### Your goal
Please reproduce all of the entries exactly, without omitting any.

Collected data
══════
(** A session bus that cannot be reached. *)
Definition no_bus_env : Env :=
  {| DBusGMainLoop := Ok 1%nat;
     DBusQtMainLoop := Raise (ImportError "dbus.mainloop.qt");
     SessionBus := fun _ => Raise (DBusException "NoServer");
     get_object := fun _ => Ok 0%nat;
     get_default_main_loop := false;
     connect_to_signal := fun _ => Ok tt;
     reply_Notify := fun _ _ => Raise (DBusException "NoServer");
     reply_CloseNotification := fun _ _ => Raise (DBusException "NoServer");
     reply_GetCapabilities := fun _ => Raise (DBusException "NoServer");
     reply_GetServerInformation := fun _ => Raise (DBusException "NoServer")
  |}.

(** The session of [shown_world] on a bus whose server is gone. *)
Definition lost_server_world : World :=
  mkWorld deaf_env true "app" true (ProxyObject 0) (notifications_registry shown_world)
    (heap shown_world) 2%positive [] [] [].

(** A computation that changes at most the object [self]. *)
Definition local_to {A} (self : ref) (m : M A) : Prop :=
  forall w, same_outside self w (snd (m w)).

(** * Properties *)

(** ** Unfolding computations *)

Ltac unfold_setters :=
  unfold set_initted, set_appname, set_have_mainloop, set_dbus_obj,
    set_registry, set_heap, set_next_ref, set_subscribed, set_sent,
    set_invoked in *.

Ltac project :=
  cbn [env initted appname _have_mainloop dbus_obj notifications_registry
       heap next_ref subscribed sent invoked fst snd] in *.

Ltac unfold_monad :=
  unfold setattr, dbus_connect_to_signal, dbus_CloseNotification in *;
  unfold bind, ret, raise, gets, modify, lift, ext, proxy_call,
    dbus_obj_getattr, get_obj, registry_getitem, registry_delitem in *.

(** Runs a computation symbolically, splitting on every outcome. *)
Ltac run :=
  unfold_monad; unfold_setters; project;
  repeat (case_match; simplify_eq; project; try (done || congruence)).

(** ** Insertion-ordered dictionaries *)

Lemma PyDict_get_set_eq {V} (d : PyDict.t V) k v :
  PyDict.get (PyDict.set d k v) k = Some v.
Proof.
  induction d as [|[k' v'] d IH]; simpl.
  - by rewrite String.eqb_refl.
  - destruct (String.eqb k' k) eqn:E; simpl; rewrite E; auto.
Qed.

Lemma PyDict_get_set_ne {V} (d : PyDict.t V) k k' v :
  k <> k' -> PyDict.get (PyDict.set d k v) k' = PyDict.get d k'.
Proof.
  intros Hne. induction d as [|[k0 v0] d IH]; simpl.
  - destruct (String.eqb k k') eqn:E; auto.
    apply String.eqb_eq in E. contradiction.
  - destruct (String.eqb k0 k) eqn:E; simpl.
    + apply String.eqb_eq in E. subst k0.
      destruct (String.eqb k k') eqn:E'; auto.
      apply String.eqb_eq in E'. contradiction.
    + by rewrite IH.
Qed.

(** ** The connection state is touched by [init] and [uninit] only *)

Section Frame.
Variable w : World.

Lemma conn_get_server_caps : conn (snd (get_server_caps w)) = conn w.
Proof. unfold conn, get_server_caps. run. Qed.

Lemma conn_get_server_info : conn (snd (get_server_info w)) = conn w.
Proof. unfold conn, get_server_info. run. Qed.

Lemma conn_new s m i : conn (snd (Notification.__init__ s m i w)) = conn w.
Proof. reflexivity. Qed.

Lemma conn_show self : conn (snd (Notification.show self w)) = conn w.
Proof.
  unfold conn, Notification.show, Notification._make_actions_array. run.
Qed.

Lemma conn_setattr self f : conn (snd (setattr self f w)) = conn w.
Proof. unfold conn. run. Qed.

Lemma conn_update self s m i :
  conn (snd (Notification.update self s m i w)) = conn w.
Proof. unfold conn, Notification.update. run. Qed.

Lemma conn_close self : conn (snd (Notification.close self w)) = conn w.
Proof. unfold conn, Notification.close. run. Qed.

Lemma conn_set_hint self k v :
  conn (snd (Notification.set_hint self k v w)) = conn w.
Proof. unfold conn, Notification.set_hint. run. Qed.

Lemma conn_set_hint_byte self k v :
  conn (snd (Notification.set_hint_byte self k v w)) = conn w.
Proof. unfold conn, Notification.set_hint_byte. run. Qed.

Lemma conn_set_urgency self l :
  conn (snd (Notification.set_urgency self l w)) = conn w.
Proof.
  unfold Notification.set_urgency.
  destruct (negb _); [reflexivity | apply conn_set_hint_byte].
Qed.

Lemma conn_set_category self c :
  conn (snd (Notification.set_category self c w)) = conn w.
Proof. unfold conn, Notification.set_category. run. Qed.

Lemma conn_set_timeout self t :
  conn (snd (Notification.set_timeout self t w)) = conn w.
Proof. unfold conn, Notification.set_timeout. run. Qed.

Lemma conn_add_action self a l c d :
  conn (snd (Notification.add_action self a l c d w)) = conn w.
Proof. unfold conn, Notification.add_action. run. Qed.

Lemma conn_connect self e c :
  conn (snd (Notification.connect self e c w)) = conn w.
Proof. unfold conn, Notification.connect. run. Qed.
End Frame.

Lemma conn_inv_conn w w' : conn w' = conn w -> conn_inv w -> conn_inv w'.
Proof.
  unfold conn, conn_inv, channel_present.
  intros [= -> -> ->]. done.
Qed.

Lemma conn_inv_initial e : conn_inv (initial_world e).
Proof. split; [reflexivity | discriminate]. Qed.

Lemma conn_inv_init app_name mainloop w :
  conn_inv w -> conn_inv (snd (init app_name mainloop w)).
Proof.
  unfold conn_inv, channel_present, init. intros [Hc Hl].
  run; split; auto.
Qed.

Lemma conn_inv_uninit w : conn_inv (snd (uninit w)).
Proof. split; [reflexivity | discriminate]. Qed.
══════
### Result of this exercise
(** A session bus that cannot be reached. *)
Definition no_bus_env : Env :=
  {| DBusGMainLoop := Ok 1%nat;
     DBusQtMainLoop := Raise (ImportError "dbus.mainloop.qt");
     SessionBus := fun _ => Raise (DBusException "NoServer");
     get_object := fun _ => Ok 0%nat;
     get_default_main_loop := false;
     connect_to_signal := fun _ => Ok tt;
     reply_Notify := fun _ _ => Raise (DBusException "NoServer");
     reply_CloseNotification := fun _ _ => Raise (DBusException "NoServer");
     reply_GetCapabilities := fun _ => Raise (DBusException "NoServer");
     reply_GetServerInformation := fun _ => Raise (DBusException "NoServer")
  |}.

(** The session of [shown_world] on a bus whose server is gone. *)
Definition lost_server_world : World :=
  mkWorld deaf_env true "app" true (ProxyObject 0) (notifications_registry shown_world)
    (heap shown_world) 2%positive [] [] [].

(** A computation that changes at most the object [self]. *)
Definition local_to {A} (self : ref) (m : M A) : Prop :=
  forall w, same_outside self w (snd (m w)).

(** * Properties *)

(** ** Unfolding computations *)

Ltac unfold_setters :=
  unfold set_initted, set_appname, set_have_mainloop, set_dbus_obj,
    set_registry, set_heap, set_next_ref, set_subscribed, set_sent,
    set_invoked in *.

Ltac project :=
  cbn [env initted appname _have_mainloop dbus_obj notifications_registry
       heap next_ref subscribed sent invoked fst snd] in *.

Ltac unfold_monad :=
  unfold setattr, dbus_connect_to_signal, dbus_CloseNotification in *;
  unfold bind, ret, raise, gets, modify, lift, ext, proxy_call,
    dbus_obj_getattr, get_obj, registry_getitem, registry_delitem in *.

(** Runs a computation symbolically, splitting on every outcome. *)
Ltac run :=
  unfold_monad; unfold_setters; project;
  repeat (case_match; simplify_eq; project; try (done || congruence)).

(** ** Insertion-ordered dictionaries *)

Lemma PyDict_get_set_eq {V} (d : PyDict.t V) k v :
  PyDict.get (PyDict.set d k v) k = Some v.
Proof.
  induction d as [|[k' v'] d IH]; simpl.
  - by rewrite String.eqb_refl.
  - destruct (String.eqb k' k) eqn:E; simpl; rewrite E; auto.
Qed.

Lemma PyDict_get_set_ne {V} (d : PyDict.t V) k k' v :
  k <> k' -> PyDict.get (PyDict.set d k v) k' = PyDict.get d k'.
Proof.
  intros Hne. induction d as [|[k0 v0] d IH]; simpl.
  - destruct (String.eqb k k') eqn:E; auto.
    apply String.eqb_eq in E. contradiction.
  - destruct (String.eqb k0 k) eqn:E; simpl.
    + apply String.eqb_eq in E. subst k0.
      destruct (String.eqb k k') eqn:E'; auto.
      apply String.eqb_eq in E'. contradiction.
    + by rewrite IH.
Qed.

(** ** The connection state is touched by [init] and [uninit] only *)

Section Frame.
Variable w : World.

Lemma conn_get_server_caps : conn (snd (get_server_caps w)) = conn w.
Proof. unfold conn, get_server_caps. run. Qed.

Lemma conn_get_server_info : conn (snd (get_server_info w)) = conn w.
Proof. unfold conn, get_server_info. run. Qed.

Lemma conn_new s m i : conn (snd (Notification.__init__ s m i w)) = conn w.
Proof. reflexivity. Qed.

Lemma conn_show self : conn (snd (Notification.show self w)) = conn w.
Proof.
  unfold conn, Notification.show, Notification._make_actions_array. run.
Qed.

Lemma conn_setattr self f : conn (snd (setattr self f w)) = conn w.
Proof. unfold conn. run. Qed.

Lemma conn_update self s m i :
  conn (snd (Notification.update self s m i w)) = conn w.
Proof. unfold conn, Notification.update. run. Qed.

Lemma conn_close self : conn (snd (Notification.close self w)) = conn w.
Proof. unfold conn, Notification.close. run. Qed.

Lemma conn_set_hint self k v :
  conn (snd (Notification.set_hint self k v w)) = conn w.
Proof. unfold conn, Notification.set_hint. run. Qed.

Lemma conn_set_hint_byte self k v :
  conn (snd (Notification.set_hint_byte self k v w)) = conn w.
Proof. unfold conn, Notification.set_hint_byte. run. Qed.

Lemma conn_set_urgency self l :
  conn (snd (Notification.set_urgency self l w)) = conn w.
Proof.
  unfold Notification.set_urgency.
  destruct (negb _); [reflexivity | apply conn_set_hint_byte].
Qed.

Lemma conn_set_category self c :
  conn (snd (Notification.set_category self c w)) = conn w.
Proof. unfold conn, Notification.set_category. run. Qed.

Lemma conn_set_timeout self t :
  conn (snd (Notification.set_timeout self t w)) = conn w.
Proof. unfold conn, Notification.set_timeout. run. Qed.

Lemma conn_add_action self a l c d :
  conn (snd (Notification.add_action self a l c d w)) = conn w.
Proof. unfold conn, Notification.add_action. run. Qed.

Lemma conn_connect self e c :
  conn (snd (Notification.connect self e c w)) = conn w.
Proof. unfold conn, Notification.connect. run. Qed.
End Frame.

Lemma conn_inv_conn w w' : conn w' = conn w -> conn_inv w -> conn_inv w'.
Proof.
  unfold conn, conn_inv, channel_present.
  intros [= -> -> ->]. done.
Qed.

Lemma conn_inv_initial e : conn_inv (initial_world e).
Proof. split; [reflexivity | discriminate]. Qed.

Lemma conn_inv_init app_name mainloop w :
  conn_inv w -> conn_inv (snd (init app_name mainloop w)).
Proof.
  unfold conn_inv, channel_present, init. intros [Hc Hl].
  run; split; auto.
Qed.

Lemma conn_inv_uninit w : conn_inv (snd (uninit w)).
Proof. split; [reflexivity | discriminate]. Qed.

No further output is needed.